▸ **YOUR INSTRUCTIONS**
The span to repeat in the listing below runs from the line containing "Fixpoint contains (s" to the line containing "(** [split_once]: before", inclusive. Repeat it exactly, and only it.

▸ **THE DATA**
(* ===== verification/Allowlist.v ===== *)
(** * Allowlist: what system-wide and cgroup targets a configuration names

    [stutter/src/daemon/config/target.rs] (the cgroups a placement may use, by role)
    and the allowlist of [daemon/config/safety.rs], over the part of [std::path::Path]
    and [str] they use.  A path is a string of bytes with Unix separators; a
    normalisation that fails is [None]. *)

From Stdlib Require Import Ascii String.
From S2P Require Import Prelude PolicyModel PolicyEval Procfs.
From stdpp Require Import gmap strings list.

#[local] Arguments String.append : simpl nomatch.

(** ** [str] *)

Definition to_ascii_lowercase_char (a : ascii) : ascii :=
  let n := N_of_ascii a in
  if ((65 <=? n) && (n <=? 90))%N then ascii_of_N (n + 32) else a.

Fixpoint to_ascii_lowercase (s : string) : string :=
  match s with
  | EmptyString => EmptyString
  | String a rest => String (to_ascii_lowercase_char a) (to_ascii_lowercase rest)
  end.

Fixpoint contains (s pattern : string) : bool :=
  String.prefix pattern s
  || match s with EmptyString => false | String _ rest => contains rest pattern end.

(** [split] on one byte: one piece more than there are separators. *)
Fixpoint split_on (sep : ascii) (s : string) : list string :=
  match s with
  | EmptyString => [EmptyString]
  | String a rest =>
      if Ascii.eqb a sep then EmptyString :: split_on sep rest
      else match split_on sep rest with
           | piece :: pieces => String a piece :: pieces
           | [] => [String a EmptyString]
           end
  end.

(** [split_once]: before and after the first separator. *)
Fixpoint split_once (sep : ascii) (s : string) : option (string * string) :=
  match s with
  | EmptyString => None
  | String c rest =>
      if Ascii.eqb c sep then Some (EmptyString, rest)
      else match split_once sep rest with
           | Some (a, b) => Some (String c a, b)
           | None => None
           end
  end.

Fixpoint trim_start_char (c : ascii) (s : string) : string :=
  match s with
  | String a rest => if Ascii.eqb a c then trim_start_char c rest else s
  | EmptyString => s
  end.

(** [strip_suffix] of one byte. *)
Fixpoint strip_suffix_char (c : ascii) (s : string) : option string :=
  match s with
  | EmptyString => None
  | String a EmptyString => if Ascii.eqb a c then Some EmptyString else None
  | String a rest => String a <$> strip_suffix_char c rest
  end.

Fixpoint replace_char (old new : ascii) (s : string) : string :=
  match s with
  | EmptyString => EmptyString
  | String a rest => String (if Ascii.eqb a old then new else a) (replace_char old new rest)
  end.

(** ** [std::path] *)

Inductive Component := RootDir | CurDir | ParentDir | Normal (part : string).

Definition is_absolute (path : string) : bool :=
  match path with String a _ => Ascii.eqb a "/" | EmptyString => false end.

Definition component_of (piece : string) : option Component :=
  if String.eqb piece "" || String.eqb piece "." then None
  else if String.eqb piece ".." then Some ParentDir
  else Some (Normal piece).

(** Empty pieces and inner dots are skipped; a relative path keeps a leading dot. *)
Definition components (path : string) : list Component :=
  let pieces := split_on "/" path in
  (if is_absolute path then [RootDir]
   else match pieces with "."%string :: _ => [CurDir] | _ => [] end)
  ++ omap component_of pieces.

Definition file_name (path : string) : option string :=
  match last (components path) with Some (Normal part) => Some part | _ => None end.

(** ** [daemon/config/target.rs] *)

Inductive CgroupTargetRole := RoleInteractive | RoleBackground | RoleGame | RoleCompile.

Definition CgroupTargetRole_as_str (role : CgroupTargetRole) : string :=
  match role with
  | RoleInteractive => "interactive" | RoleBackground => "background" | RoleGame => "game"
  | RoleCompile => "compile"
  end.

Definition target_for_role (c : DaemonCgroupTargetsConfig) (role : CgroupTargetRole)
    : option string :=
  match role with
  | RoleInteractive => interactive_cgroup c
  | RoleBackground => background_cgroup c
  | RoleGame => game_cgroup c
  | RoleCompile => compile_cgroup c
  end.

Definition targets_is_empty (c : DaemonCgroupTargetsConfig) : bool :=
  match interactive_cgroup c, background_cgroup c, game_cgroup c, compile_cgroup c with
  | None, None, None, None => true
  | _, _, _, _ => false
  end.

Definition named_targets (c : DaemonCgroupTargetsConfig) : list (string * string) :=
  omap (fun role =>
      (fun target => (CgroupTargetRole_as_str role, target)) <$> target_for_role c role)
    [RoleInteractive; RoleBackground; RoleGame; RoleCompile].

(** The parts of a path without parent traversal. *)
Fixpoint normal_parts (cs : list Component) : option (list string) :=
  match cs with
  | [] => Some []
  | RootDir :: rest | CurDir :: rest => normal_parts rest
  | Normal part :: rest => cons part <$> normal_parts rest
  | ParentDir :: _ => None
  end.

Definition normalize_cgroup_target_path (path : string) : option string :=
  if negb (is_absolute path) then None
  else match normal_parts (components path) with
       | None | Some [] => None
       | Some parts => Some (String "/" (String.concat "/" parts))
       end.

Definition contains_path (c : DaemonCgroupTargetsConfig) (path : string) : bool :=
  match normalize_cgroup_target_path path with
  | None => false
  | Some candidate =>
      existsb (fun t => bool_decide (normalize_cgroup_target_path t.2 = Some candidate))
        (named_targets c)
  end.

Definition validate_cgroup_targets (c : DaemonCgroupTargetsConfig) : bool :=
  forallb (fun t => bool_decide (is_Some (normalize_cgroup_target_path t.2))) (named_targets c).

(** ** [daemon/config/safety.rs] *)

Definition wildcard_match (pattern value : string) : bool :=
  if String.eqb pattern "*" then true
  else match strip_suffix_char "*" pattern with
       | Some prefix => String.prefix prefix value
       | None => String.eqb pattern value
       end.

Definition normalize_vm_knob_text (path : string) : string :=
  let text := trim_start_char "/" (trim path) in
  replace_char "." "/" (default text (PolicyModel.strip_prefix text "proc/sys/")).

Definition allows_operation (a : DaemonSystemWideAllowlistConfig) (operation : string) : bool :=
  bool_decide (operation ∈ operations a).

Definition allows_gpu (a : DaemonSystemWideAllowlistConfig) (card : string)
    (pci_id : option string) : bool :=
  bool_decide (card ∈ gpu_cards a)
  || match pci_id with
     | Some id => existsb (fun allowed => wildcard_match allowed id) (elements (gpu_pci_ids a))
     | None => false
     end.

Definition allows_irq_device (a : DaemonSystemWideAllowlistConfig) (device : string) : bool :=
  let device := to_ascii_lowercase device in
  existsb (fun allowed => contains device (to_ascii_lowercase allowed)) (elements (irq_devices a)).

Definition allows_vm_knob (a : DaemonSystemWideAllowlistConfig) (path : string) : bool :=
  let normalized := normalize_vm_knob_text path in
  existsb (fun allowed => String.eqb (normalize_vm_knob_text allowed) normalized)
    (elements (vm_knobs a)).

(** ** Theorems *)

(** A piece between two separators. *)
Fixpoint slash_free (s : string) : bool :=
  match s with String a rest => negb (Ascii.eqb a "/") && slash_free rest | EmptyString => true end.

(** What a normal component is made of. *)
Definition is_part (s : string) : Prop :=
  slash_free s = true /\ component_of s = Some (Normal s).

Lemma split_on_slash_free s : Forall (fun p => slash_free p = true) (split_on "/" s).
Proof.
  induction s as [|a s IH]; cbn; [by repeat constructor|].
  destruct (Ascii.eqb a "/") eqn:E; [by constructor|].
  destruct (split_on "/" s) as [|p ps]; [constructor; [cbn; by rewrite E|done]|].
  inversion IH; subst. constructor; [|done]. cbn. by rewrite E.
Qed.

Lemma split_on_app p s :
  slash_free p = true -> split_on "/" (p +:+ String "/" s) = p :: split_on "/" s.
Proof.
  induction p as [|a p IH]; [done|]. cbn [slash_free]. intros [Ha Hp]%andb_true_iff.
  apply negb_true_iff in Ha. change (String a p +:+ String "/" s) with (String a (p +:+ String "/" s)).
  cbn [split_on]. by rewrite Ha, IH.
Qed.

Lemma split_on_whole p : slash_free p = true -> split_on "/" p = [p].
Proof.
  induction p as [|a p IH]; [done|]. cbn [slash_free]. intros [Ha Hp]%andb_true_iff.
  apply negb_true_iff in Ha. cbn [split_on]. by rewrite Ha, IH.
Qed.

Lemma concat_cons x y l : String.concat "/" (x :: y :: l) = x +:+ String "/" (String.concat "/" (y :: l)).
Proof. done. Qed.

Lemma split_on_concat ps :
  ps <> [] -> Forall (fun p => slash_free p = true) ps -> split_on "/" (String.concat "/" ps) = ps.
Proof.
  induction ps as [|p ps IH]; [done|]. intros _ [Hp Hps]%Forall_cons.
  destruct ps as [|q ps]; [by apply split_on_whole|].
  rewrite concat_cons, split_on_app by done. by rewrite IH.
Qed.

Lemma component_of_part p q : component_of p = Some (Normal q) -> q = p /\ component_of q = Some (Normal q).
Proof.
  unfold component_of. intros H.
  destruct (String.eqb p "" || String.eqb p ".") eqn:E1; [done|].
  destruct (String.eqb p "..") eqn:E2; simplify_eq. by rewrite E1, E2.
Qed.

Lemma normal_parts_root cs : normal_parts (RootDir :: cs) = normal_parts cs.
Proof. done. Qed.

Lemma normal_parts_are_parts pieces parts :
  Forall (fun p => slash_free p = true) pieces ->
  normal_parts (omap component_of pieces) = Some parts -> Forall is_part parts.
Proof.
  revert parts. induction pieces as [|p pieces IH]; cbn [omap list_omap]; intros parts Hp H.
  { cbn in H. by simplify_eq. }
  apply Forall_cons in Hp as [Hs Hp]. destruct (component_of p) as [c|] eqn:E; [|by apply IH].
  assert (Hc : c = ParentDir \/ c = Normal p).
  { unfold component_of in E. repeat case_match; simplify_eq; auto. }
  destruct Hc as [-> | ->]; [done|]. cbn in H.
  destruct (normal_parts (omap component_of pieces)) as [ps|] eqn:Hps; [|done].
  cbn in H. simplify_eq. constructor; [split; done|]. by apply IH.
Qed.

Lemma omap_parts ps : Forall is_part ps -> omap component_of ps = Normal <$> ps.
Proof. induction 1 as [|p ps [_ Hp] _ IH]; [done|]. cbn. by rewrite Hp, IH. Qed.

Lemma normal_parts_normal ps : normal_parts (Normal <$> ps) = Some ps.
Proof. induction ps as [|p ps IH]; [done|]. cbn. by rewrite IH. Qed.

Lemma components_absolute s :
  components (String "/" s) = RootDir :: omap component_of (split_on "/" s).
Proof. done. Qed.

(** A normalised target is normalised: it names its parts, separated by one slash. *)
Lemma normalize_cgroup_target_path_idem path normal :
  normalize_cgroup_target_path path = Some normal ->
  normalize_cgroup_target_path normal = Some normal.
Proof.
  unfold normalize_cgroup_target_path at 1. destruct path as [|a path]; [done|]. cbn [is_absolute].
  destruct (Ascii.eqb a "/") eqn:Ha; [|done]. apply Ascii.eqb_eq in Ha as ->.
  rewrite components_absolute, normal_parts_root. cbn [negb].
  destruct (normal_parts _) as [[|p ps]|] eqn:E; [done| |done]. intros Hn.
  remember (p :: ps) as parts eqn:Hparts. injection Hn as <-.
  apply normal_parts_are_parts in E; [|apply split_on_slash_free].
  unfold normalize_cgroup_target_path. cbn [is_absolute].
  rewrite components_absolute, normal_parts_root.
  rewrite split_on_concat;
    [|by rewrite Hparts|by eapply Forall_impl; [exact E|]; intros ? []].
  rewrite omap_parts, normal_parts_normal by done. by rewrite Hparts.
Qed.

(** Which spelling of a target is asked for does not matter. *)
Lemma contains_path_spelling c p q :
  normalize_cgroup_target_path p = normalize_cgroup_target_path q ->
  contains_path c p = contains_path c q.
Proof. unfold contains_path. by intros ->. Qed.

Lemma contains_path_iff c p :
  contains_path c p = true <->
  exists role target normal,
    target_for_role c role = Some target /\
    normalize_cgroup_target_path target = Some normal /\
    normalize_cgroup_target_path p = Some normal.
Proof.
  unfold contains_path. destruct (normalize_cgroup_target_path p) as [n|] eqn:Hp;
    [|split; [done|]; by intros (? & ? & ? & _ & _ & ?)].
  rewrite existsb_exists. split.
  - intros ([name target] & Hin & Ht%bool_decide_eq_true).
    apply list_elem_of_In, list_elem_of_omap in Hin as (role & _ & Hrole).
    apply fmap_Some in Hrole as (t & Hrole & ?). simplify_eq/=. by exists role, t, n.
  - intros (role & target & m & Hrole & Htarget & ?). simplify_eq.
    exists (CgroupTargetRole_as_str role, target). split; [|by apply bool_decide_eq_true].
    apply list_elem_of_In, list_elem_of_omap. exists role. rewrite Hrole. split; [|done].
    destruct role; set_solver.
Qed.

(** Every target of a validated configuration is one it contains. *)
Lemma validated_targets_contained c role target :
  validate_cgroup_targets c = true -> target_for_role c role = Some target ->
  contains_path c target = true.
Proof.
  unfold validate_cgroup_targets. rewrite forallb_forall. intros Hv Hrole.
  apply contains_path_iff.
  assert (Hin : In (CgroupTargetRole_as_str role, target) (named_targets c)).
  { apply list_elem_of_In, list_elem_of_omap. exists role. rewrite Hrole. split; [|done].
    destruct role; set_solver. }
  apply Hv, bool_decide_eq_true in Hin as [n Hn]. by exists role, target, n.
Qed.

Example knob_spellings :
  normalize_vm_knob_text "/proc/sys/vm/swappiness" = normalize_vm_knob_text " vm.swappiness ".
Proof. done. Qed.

▸ **YOUR SOLUTION**
Fixpoint contains (s pattern : string) : bool :=
  String.prefix pattern s
  || match s with EmptyString => false | String _ rest => contains rest pattern end.

(** [split] on one byte: one piece more than there are separators. *)
Fixpoint split_on (sep : ascii) (s : string) : list string :=
  match s with
  | EmptyString => [EmptyString]
  | String a rest =>
      if Ascii.eqb a sep then EmptyString :: split_on sep rest
      else match split_on sep rest with
           | piece :: pieces => String a piece :: pieces
           | [] => [String a EmptyString]
           end
  end.

(** [split_once]: before and after the first separator. *)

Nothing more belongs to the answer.